Tan de cerca y tan frecuentes, las tragedias causadas por la estupidez en estado puro acaban por endurecernos la piel. Al principio la angustia se adueñaba de mis noches ante la pavorosa e insondable realidad concentrada en las niñas: niñas aborrecidas, negociadas, vendidas, esclavizadas, amaridadas. Niñas condenadas a la sujeción desde que son concebidas. Niñas/madres, violadas porque sí, porque es su karma… Niñas/viudas confinadas de manera vitalicia en casas malditas. Niñas, pues, que absorben el drama de todas las niñas de todos los tiempos y de todos los modos discurridos por la barbarie y la estulticia…  ¿Oaxaca? ¿Chiapas? ¿Hidalgo?...

Uno tras otro se sumaban ejemplos tan atroces que me dejaban “lacia”, sin aliento ni esperanza en el dizque homo sapiens, como el del padre que decapitó a su pequeño hijo en un altar consagrado a la diosa Kali, “para que con su sacrificio no le enviara calamidades”.  No ignoro que la mayoría de los estadios en el mundo están equipados con corredores de la muerte: pasillos diseñados para que se aplasten y se maten los aficionados que por cualquier causa se convierten en borregos.  En vez de correr  hacia el espacio abierto, las estampidas pretenden salir por las angosturas del averno, como la más tremenda ocurrida hace unos años en una estación de Bombay donde, con el apuro de llegar a una celebración religiosa, la multitud dejó una siembra de cadáveres. 

Bastante sabemos los mexicanos de lo que es capaz “el espíritu de la masa”. Cada vez que  un año comienza, inevitablemente recuerdo el día en que mi abuelo Emiliano me llevó a ver (de lejos) un desfile en Guadalajara.

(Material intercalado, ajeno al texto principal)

(** * The claims *)

(** ** Claims about the flags *)

(** C1. Escalation: on any Signaller of any world a program can reach,
    TriggerHardStop does not panic; it is TriggerSoftStop followed by the
    Once of the hard-stop channel; afterwards IsSoftStopSignalled and
    IsHardStopSignalled return true, and the channels SoftStopChan and
    HardStopChan return, the same before and after the call, are both
    closed.  The two queries return true as well when other steps run
    between the two halves of TriggerHardStop and after it. *)
Theorem TriggerHardStop_escalates pre w s :
  run pre empty = Ok (tt, w) -> s < length (sigs w) ->
  exists w1 w',
    TriggerSoftStop s w = Ok (tt, w1) /\
    Do hardStopOnce set_hardStopOnce s
       (x <- load s ;; close (hardStopChan x)) w1 = Ok (tt, w') /\
    TriggerHardStop s w = Ok (tt, w') /\
    IsSoftStopSignalled s w' = Ok (true, w') /\
    IsHardStopSignalled s w' = Ok (true, w') /\
    (exists c, SoftStopChan s w = Ok (c, w) /\
               SoftStopChan s w' = Ok (c, w') /\
               signalled (chans w') c = true) /\
    (exists c, HardStopChan s w = Ok (c, w) /\
               HardStopChan s w' = Ok (c, w') /\
               signalled (chans w') c = true) /\
    (forall os w2, run os w1 = Ok (tt, w2) ->
       exists w3,
         Do hardStopOnce set_hardStopOnce s
            (x <- load s ;; close (hardStopChan x)) w2 = Ok (tt, w3) /\
         forall post w4, run post w3 = Ok (tt, w4) ->
           IsSoftStopSignalled s w4 = Ok (true, w4) /\
           IsHardStopSignalled s w4 = Ok (true, w4)).
Proof.
  intros Hrun Hs. pose proof (reachable_wf _ _ Hrun) as Hwf.
  apply lookup_lt_is_Some in Hs. destruct Hs as [x Hx].
  assert (Hv : is_Some (sigs w !! s)) by eauto.
  pose proof (mark_wf onSoftStop s w Hwf) as Hwf1.
  pose proof (mark_valid onSoftStop s w s Hv) as Hv1.
  pose proof (mark_valid onHardStop s _ s Hv1) as Hv2.
  exists (mark onSoftStop s w), (mark onHardStop s (mark onSoftStop s w)).
  assert (Hsoft : flag onSoftStop s (mark onHardStop s (mark onSoftStop s w))
                  = true).
  { rewrite !flag_mark by assumption.
    rewrite (bool_decide_eq_true_2 (s = s /\ onSoftStop = onSoftStop)) by auto.
    rewrite orb_true_r. reflexivity. }
  assert (Hhard : flag onHardStop s (mark onHardStop s (mark onSoftStop s w))
                  = true).
  { rewrite flag_mark by assumption.
    rewrite (bool_decide_eq_true_2 (s = s /\ onHardStop = onHardStop)) by auto.
    apply orb_true_r. }
  destruct (mark_sigs_keep onSoftStop s w s x Hx) as (x1 & Hx1 & H1).
  destruct (mark_sigs_keep onHardStop s _ s x1 Hx1) as (x2 & Hx2 & H2).
  split; [apply TriggerSoftStop_eq; assumption|].
  split; [apply (trigger_eq onHardStop); assumption|].
  split; [apply TriggerHardStop_eq; assumption|].
  split; [rewrite IsSoftStopSignalled_eq, Hsoft by assumption; reflexivity|].
  split; [rewrite IsHardStopSignalled_eq, Hhard by assumption; reflexivity|].
  split; [|split].
  - exists (softStopChan x). split; [apply (accessor_eq onSoftStop), Hx|].
    rewrite (flag_signalled _ _ _ _ Hx2), H2, H1 in Hsoft.
    split; [|exact Hsoft].
    pose proof (accessor_eq onSoftStop _ _ _ Hx2) as Ha.
    rewrite H2, H1 in Ha. exact Ha.
  - exists (hardStopChan x). split; [apply (accessor_eq onHardStop), Hx|].
    rewrite (flag_signalled _ _ _ _ Hx2), H2, H1 in Hhard.
    split; [|exact Hhard].
    pose proof (accessor_eq onHardStop _ _ _ Hx2) as Ha.
    rewrite H2, H1 in Ha. exact Ha.
  - intros os w2 Hos.
    pose proof (run_wf _ _ _ Hwf1 Hos) as Hwf2.
    pose proof (run_valid _ _ _ s Hwf1 Hos Hv1) as Hv'.
    exists (mark onHardStop s w2).
    split; [apply (trigger_eq onHardStop); assumption|].
    intros post w4 Hpost.
    pose proof (mark_wf onHardStop s w2 Hwf2) as Hwf3.
    pose proof (run_valid _ _ _ s Hwf3 Hpost
                  (mark_valid onHardStop s w2 s Hv')) as Hv4.
    rewrite IsSoftStopSignalled_eq, IsHardStopSignalled_eq by exact Hv4.
    rewrite !(run_flag_mono _ s post _ w4 Hwf3 Hpost); [auto| |].
    + apply flag_mark_same; assumption.
    + rewrite flag_mark by assumption.
      rewrite (run_flag_mono _ s os _ w2 Hwf1 Hos); [reflexivity|].
      apply flag_mark_same; assumption.
Qed.

Lemma TriggerHardStop_escalates_witness :
  run [opNewSignaller; opTriggerHasStopped 0] empty = Ok (tt, w_stopped) /\
  0 < length (sigs w_stopped) /\
  exists w',
    TriggerHardStop 0 w_stopped = Ok (tt, w') /\
    IsSoftStopSignalled 0 w' = Ok (true, w') /\
    IsHardStopSignalled 0 w' = Ok (true, w').
Proof.
  assert (H0 : run [opNewSignaller; opTriggerHasStopped 0] empty
               = Ok (tt, w_stopped)) by (vm_compute; reflexivity).
  assert (H1 : 0 < length (sigs w_stopped)) by (vm_compute; lia).
  split; [exact H0|]. split; [exact H1|].
  destruct (TriggerHardStop_escalates _ _ _ H0 H1)
    as (w1 & w' & _ & _ & H & Hs & Hh & _).
  exists w'. auto.
Defined.

(** C2. Idempotence: in every world a program can reach, a trigger whose
    flag is set already returns with the world as it was; hence calling a
    trigger a second time changes nothing; and along any further run the
    number of steps that set a given flag is 0 if the flag was set, else 1
    if a trigger of that flag is called, else 0: never more than one. *)
Theorem triggers_idempotent pre w s :
  run pre empty = Ok (tt, w) ->
  (IsSoftStopSignalled s w = Ok (true, w) ->
   TriggerSoftStop s w = Ok (tt, w)) /\
  (IsHardStopSignalled s w = Ok (true, w) ->
   TriggerHardStop s w = Ok (tt, w)) /\
  (IsHasStoppedSignalled s w = Ok (true, w) ->
   TriggerHasStopped s w = Ok (tt, w)) /\
  (forall w1, TriggerSoftStop s w = Ok (tt, w1) ->
     TriggerSoftStop s w1 = Ok (tt, w1)) /\
  (forall w1, TriggerHardStop s w = Ok (tt, w1) ->
     TriggerHardStop s w1 = Ok (tt, w1)) /\
  (forall w1, TriggerHasStopped s w = Ok (tt, w1) ->
     TriggerHasStopped s w1 = Ok (tt, w1)) /\
  (forall f os w', run os w = Ok (tt, w') ->
     transitions f s os w =
       (if flag f s w then 0 else if existsb (fires f s) os then 1 else 0) /\
     transitions f s os w <= 1).
Proof.
  intros Hrun. pose proof (reachable_wf _ _ Hrun) as Hwf.
  pose proof (proj1 (escalated_flag w) (reachable_escalated _ _ Hrun)) as Hesc.
  assert (Hsoft : forall w0, wf w0 -> is_Some (sigs w0 !! s) ->
            flag onSoftStop s w0 = true -> TriggerSoftStop s w0 = Ok (tt, w0)).
  { intros w0 Hwf0 Hv Hf. rewrite TriggerSoftStop_eq by assumption.
    rewrite trigger_again by assumption. reflexivity. }
  assert (Hhas : forall w0, wf w0 -> is_Some (sigs w0 !! s) ->
            flag onHasStopped s w0 = true ->
            TriggerHasStopped s w0 = Ok (tt, w0)).
  { intros w0 Hwf0 Hv Hf. rewrite TriggerHasStopped_eq by assumption.
    rewrite trigger_again by assumption. reflexivity. }
  assert (Hhard : forall w0, wf w0 -> is_Some (sigs w0 !! s) ->
            flag onSoftStop s w0 = true -> flag onHardStop s w0 = true ->
            TriggerHardStop s w0 = Ok (tt, w0)).
  { intros w0 Hwf0 Hv Hf Hf'. rewrite TriggerHardStop_eq by assumption.
    rewrite (trigger_again onSoftStop) by assumption.
    rewrite trigger_again by assumption. reflexivity. }
  split; [|split; [|split; [|split; [|split; [|split]]]]].
  - intros H. apply IsSoftStopSignalled_Ok in H as (Hv & Hf & _). auto.
  - intros H. apply IsHardStopSignalled_Ok in H as (Hv & Hf & _). auto.
  - intros H. apply IsHasStoppedSignalled_Ok in H as (Hv & Hf & _). auto.
  - intros w1 H. pose proof (Do_valid _ _ _ _ _ _ H) as Hv.
    rewrite TriggerSoftStop_eq in H by assumption. injection H as <-.
    apply Hsoft; auto with shutdown.
  - intros w1 H. pose proof (TriggerHardStop_valid _ _ _ H) as Hv.
    rewrite TriggerHardStop_eq in H by assumption. injection H as <-.
    apply Hhard; auto with shutdown.
    rewrite flag_mark by auto with shutdown.
    rewrite flag_mark_same by assumption. reflexivity.
  - intros w1 H. pose proof (Do_valid _ _ _ _ _ _ H) as Hv.
    rewrite TriggerHasStopped_eq in H by assumption. injection H as <-.
    apply Hhas; auto with shutdown.
  - intros f os w' Hos. rewrite (transitions_run f s os w w') by assumption.
    split; [reflexivity|].
    destruct (flag f s w), (existsb (fires f s) os); lia.
Qed.

Lemma triggers_idempotent_witness :
  run [opNewSignaller; opTriggerHardStop 0] empty = Ok (tt, w_hard) /\
  TriggerSoftStop 0 w_hard = Ok (tt, w_hard) /\
  TriggerHardStop 0 w_hard = Ok (tt, w_hard) /\
  transitions onHardStop 0 [opTriggerHardStop 0; opTriggerHardStop 0] w_hard
    <= 1.
Proof.
  assert (H0 : run [opNewSignaller; opTriggerHardStop 0] empty
               = Ok (tt, w_hard)) by (vm_compute; reflexivity).
  destruct (triggers_idempotent _ _ 0 H0) as (Hs & Hh & _ & _ & _ & _ & Ht).
  split; [exact H0|].
  split; [apply Hs; vm_compute; reflexivity|].
  split; [apply Hh; vm_compute; reflexivity|].
  apply (Ht onHardStop [opTriggerHardStop 0; opTriggerHardStop 0] w_hard).
  vm_compute. reflexivity.
Defined.

(** C3. Escalation invariant: in every world a program can reach, a
    Signaller whose hard-stop query returns true has its soft-stop query
    return true; every step from such a world (each trigger, query, accessor
    and derived-context constructor, as well as WithCancel, cancel functions
    and watcher steps) leads to a world where this holds again; a new
    Signaller has neither flag set; and it holds after the second half of
    TriggerHardStop also when other steps ran since the first half. *)
Theorem escalation_invariant os w :
  run os empty = Ok (tt, w) ->
  escalated w /\
  (forall o w', exec o w = Ok (tt, w') -> escalated w') /\
  (forall s w', NewSignaller w = Ok (s, w') ->
     IsHardStopSignalled s w' = Ok (false, w') /\
     IsSoftStopSignalled s w' = Ok (false, w') /\
     escalated w') /\
  (forall s w1 mid w2,
     TriggerSoftStop s w = Ok (tt, w1) -> run mid w1 = Ok (tt, w2) ->
     exists w3,
       Do hardStopOnce set_hardStopOnce s
          (x <- load s ;; close (hardStopChan x)) w2 = Ok (tt, w3) /\
       escalated w3).
Proof.
  intros Hrun. pose proof (reachable_wf _ _ Hrun) as Hwf.
  pose proof (reachable_escalated _ _ Hrun) as Hesc.
  split; [exact Hesc|]. split; [|split].
  - intros o w' Ho. eapply exec_escalated; eassumption.
  - intros s w' Hnew.
    assert (Ho : exec opNewSignaller w = Ok (tt, w')).
    { apply skip_Ok. eauto. }
    rewrite NewSignaller_eq in Hnew. injection Hnew as <- <-.
    assert (Hv : is_Some (sigs (born w) !! length (sigs w))).
    { apply lookup_lt_is_Some. unfold born. simpl. rewrite length_app.
      simpl. lia. }
    assert (Hf : forall f, flag f (length (sigs w)) (born w) = false).
    { intros f. rewrite flag_born by exact Hwf. unfold flag.
      rewrite lookup_ge_None_2 by lia. reflexivity. }
    fold (born w).
    rewrite IsHardStopSignalled_eq, IsSoftStopSignalled_eq, !Hf by exact Hv.
    split; [reflexivity|]. split; [reflexivity|].
    eapply exec_escalated; eassumption.
  - intros s w1 mid w2 Hsoft Hos.
    pose proof (Do_valid _ _ _ _ _ _ Hsoft) as Hv.
    rewrite TriggerSoftStop_eq in Hsoft by assumption. injection Hsoft as <-.
    pose proof (mark_wf onSoftStop s w Hwf) as Hwf1.
    pose proof (run_wf _ _ _ Hwf1 Hos) as Hwf2.
    pose proof (run_valid _ _ _ s Hwf1 Hos (mark_valid _ _ _ _ Hv)) as Hv2.
    exists (mark onHardStop s w2).
    split; [apply (trigger_eq onHardStop); assumption|].
    assert (He2 : escalated w2).
    { eapply run_escalated; [exact Hwf1 | | exact Hos].
      eapply (exec_escalated (opTriggerSoftStop s)); [exact Hwf | exact Hesc|].
      apply TriggerSoftStop_eq; assumption. }
    apply escalated_flag. intros s'. rewrite !flag_mark by assumption.
    rewrite (bool_decide_eq_false_2 (s' = s /\ onSoftStop = onHardStop))
      by (intros [_ ?]; discriminate).
    rewrite orb_false_r, orb_true_iff, bool_decide_eq_true.
    intros [H | [-> _]]; [apply (proj1 (escalated_flag w2) He2), H|].
    apply (run_flag_mono _ s mid _ w2 Hwf1 Hos), flag_mark_same; assumption.
Qed.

Sobre la Avenida Vallarta divisamos a la muchedumbre apostada a sendos lados de la calle. Yo era pequeña y él un gigante que me enseñó el vuelo de las cometas. A distancia prudente, sin acercarnos demasiado, me preguntó: ¿Ya viste, niña, a ese gentío? Pues tú para otro lado: apréndelo bien. Y vaya que lo aprendí porque su lección se convirtió en carácter.